Paco Campos •  Opinión •  25/09/2017

La seguridad de lo que no cambia

El ideal del pensamiento griego clásico que identifica la perfección con la quietud o ausencia de cambio ha permanecido hasta nuestros días, sobre todo a la hora de referirnos a la naturaleza humana: no cabe duda que la contemplación supera a la acción en el código de mando de las religiones monoteístas, y que la certeza tiene un rango mayor de aceptabilidad que la imaginación. Dewey destapó la incoherencia de la dicotomía y se lanzó por el camino de la esperanza a potenciar la supremacía del hombre, tal y como Rorty sostiene en Ética sin obligaciones universales (1996).

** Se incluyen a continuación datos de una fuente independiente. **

(** * InterServer relay bot: a shallow embedding and its properties

    The development follows the Python sources:
    - [config.py]            -> [Module Config]
    - [database.py]          -> [Module Database]
    - [utils/filters.py]     -> [Module Re] (the part of Python's [re] the
                                filters use) and [Module ContentFilter]
    - [cogs/interserver.py]  -> [Module InterServer], [Module Commands]
    - [main.py]              -> [Module Bot]

    [Module DatabaseQueries] has the reading methods of [database.py],
    [Module ReSub] and [Module TextTools] the text tools of
    [utils/filters.py].

    Python [str] values are sequences of Unicode code points and are
    modelled as [list N]; integers (ids, counters, timestamps in seconds)
    are [Z].  The SQLite file behind [Database] is a record of four tables,
    each a list of rows kept in rowid order. *)

From Stdlib Require Import List ZArith NArith Bool String Ascii Lia.
From Stdlib Require Import Sorted Permutation.
Import ListNotations.
Local Open Scope Z_scope.

(* ================================================================= *)
(** * Text: Python [str] as a list of code points                      *)
(* ================================================================= *)

Definition text := list N.

(** A literal of the source, given by its ASCII characters. *)
Definition cp (s : string) : text :=
  map N_of_ascii (list_ascii_of_string s).

Fixpoint text_eqb (a b : text) : bool :=
  match a, b with
  | [], [] => true
  | x :: a', y :: b' => N.eqb x y && text_eqb a' b'
  | _, _ => false
  end.

(** [s.startswith(p)] *)
Fixpoint startswith (s p : text) : bool :=
  match p, s with
  | [], _ => true
  | _ :: _, [] => false
  | y :: p', x :: s' => N.eqb x y && startswith s' p'
  end.

(** [s.endswith(p)] *)
Definition endswith (s p : text) : bool :=
  startswith (rev s) (rev p).

(** [p in s] for strings: [p] occurs as a contiguous substring of [s]. *)
Fixpoint contains (s p : text) : bool :=
  startswith s p ||
  match s with
  | [] => false
  | _ :: s' => contains s' p
  end.

(** [c in s] for a single character. *)
Definition has_char (c : N) (s : text) : bool :=
  existsb (N.eqb c) s.

(** [s.find(c)]: index of the first occurrence, [None] for Python's -1. *)
Fixpoint find_char (c : N) (s : text) : option nat :=
  match s with
  | [] => None
  | x :: s' => if N.eqb x c then Some O
               else option_map S (find_char c s')
  end.

(** [x in l]: membership of a string in a list or set of strings. *)
Definition text_in (x : text) (l : list text) : bool :=
  existsb (text_eqb x) l.

Definition in_range (lo hi c : N) : bool :=
  (N.leb lo c && N.leb c hi)%N.

(** [str.lower()], code point by code point, on Basic Latin, Latin-1 and
    the Cyrillic block (the scripts of the word lists and patterns of
    [filters.py]); other code points are left as they are. *)
Definition lower_char (c : N) : N :=
  if in_range 65 90 c then (c + 32)%N
  else if in_range 192 222 c && negb (N.eqb c 215) then (c + 32)%N
  else if in_range 1040 1071 c then (c + 32)%N
  else if in_range 1024 1039 c then (c + 80)%N
  else c.

Definition lower (s : text) : text := map lower_char s.

Definition upper_char (c : N) : N :=
  if in_range 97 122 c then (c - 32)%N
  else if in_range 224 254 c && negb (N.eqb c 247) then (c - 32)%N
  else if in_range 1072 1103 c then (c - 32)%N
  else if in_range 1104 1119 c then (c - 80)%N
  else c.

(** [char.isdigit()] on the ASCII digits. *)
Definition isdigit (c : N) : bool := in_range 48 57 c.

(** A word character of [re] ([\w], and the two sides of [\b]): letters of
    the scripts above, digits and the underscore. *)
Definition is_word (c : N) : bool :=
  in_range 48 57 c || in_range 65 90 c || in_range 97 122 c || N.eqb c 95
  || (in_range 192 255 c && negb (N.eqb c 215) && negb (N.eqb c 247))
  || in_range 1024 1119 c.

En esa supremacía o afán de progreso, verdadero motor del pragmatismo y el evolucionismo, descansa el cambio, y dentro de éste la apertura y la imprevisibilidad, que no deja de ser, sobre todo ésta última, el azote permanente de los principios que muchos políticos y jerarcas de toda índole -desde las monarquías a las comunidades de vecinos- airean y blanden como bastiones donde descansan el orden, la legalidad constitucional o los mandamientos divinos; quedando el ser humano protegido por la seguridad que da la auctoritas, pasando a ser meros pupilos siempre temerosos y agradecidos mediante el voto inmovilista.

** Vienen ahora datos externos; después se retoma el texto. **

Lemma code_lengths_witness :
  NoDup (keys [("c"%char, 1); ("d"%char, 1); ("b"%char, 2); ("a"%char, 5)])
  /\ 2 <= List.length [("c"%char, 1); ("d"%char, 1); ("b"%char, 2); ("a"%char, 5)]
  /\ exists root,
       create_tree [("c"%char, 1); ("d"%char, 1); ("b"%char, 2); ("a"%char, 5)] = Ok root
       /\ forall c k,
            In (c, k) (encoding_table
                         (self (snd (build_encoding_table root EmptyString
                                       (with_encoding_table (fresh "e.txt" "abracadabra")
                                                            [])))))
            -> 1 <= len k
               <= List.length [("c"%char, 1); ("d"%char, 1); ("b"%char, 2); ("a"%char, 5)] - 1.
Proof.
  assert (Hnd : NoDup (keys [("c"%char, 1); ("d"%char, 1); ("b"%char, 2); ("a"%char, 5)])).
  { repeat constructor; simpl; intuition discriminate. }
  assert (Hlen : 2 <= List.length [("c"%char, 1); ("d"%char, 1); ("b"%char, 2);
                                   ("a"%char, 5)]) by (simpl; lia).
  split; [exact Hnd|]. split; [exact Hlen|].
  apply (code_lengths _ (fresh "e.txt" "abracadabra") Hnd Hlen).
Defined.

(* ================================================================== *)
(** * What the payload keeps *)
(* ================================================================== *)

Lemma codes_fold_acc (t : dict ascii string) (l : list ascii) (acc : string) :
  fold_left (fun binary_code char =>
               (binary_code ++ get_default Ascii.eqb t char EmptyString)%string) l acc
  = (acc ++ fold_left (fun binary_code char =>
                         (binary_code ++ get_default Ascii.eqb t char EmptyString)%string)
                      l EmptyString)%string.
Proof.
  revert acc. induction l as [|c l IH]; intros acc; simpl.
  - now rewrite append_nil_r.
  - rewrite IH. rewrite (IH (get_default Ascii.eqb t c EmptyString)).
    now rewrite append_assoc.
Qed.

Dewey invita a Occidente, a ese Occidente del Atlántico Norte a rehuir la distinción entre contemplación y acción, a la que considera el mayor íncubo (dícese del diablo disfrazado para fines lujuriosos). Rorty termina apelando a inventar con imaginación nuevos modos de ser humano por encima de la necesidad de estabilidad, seguridad y orden.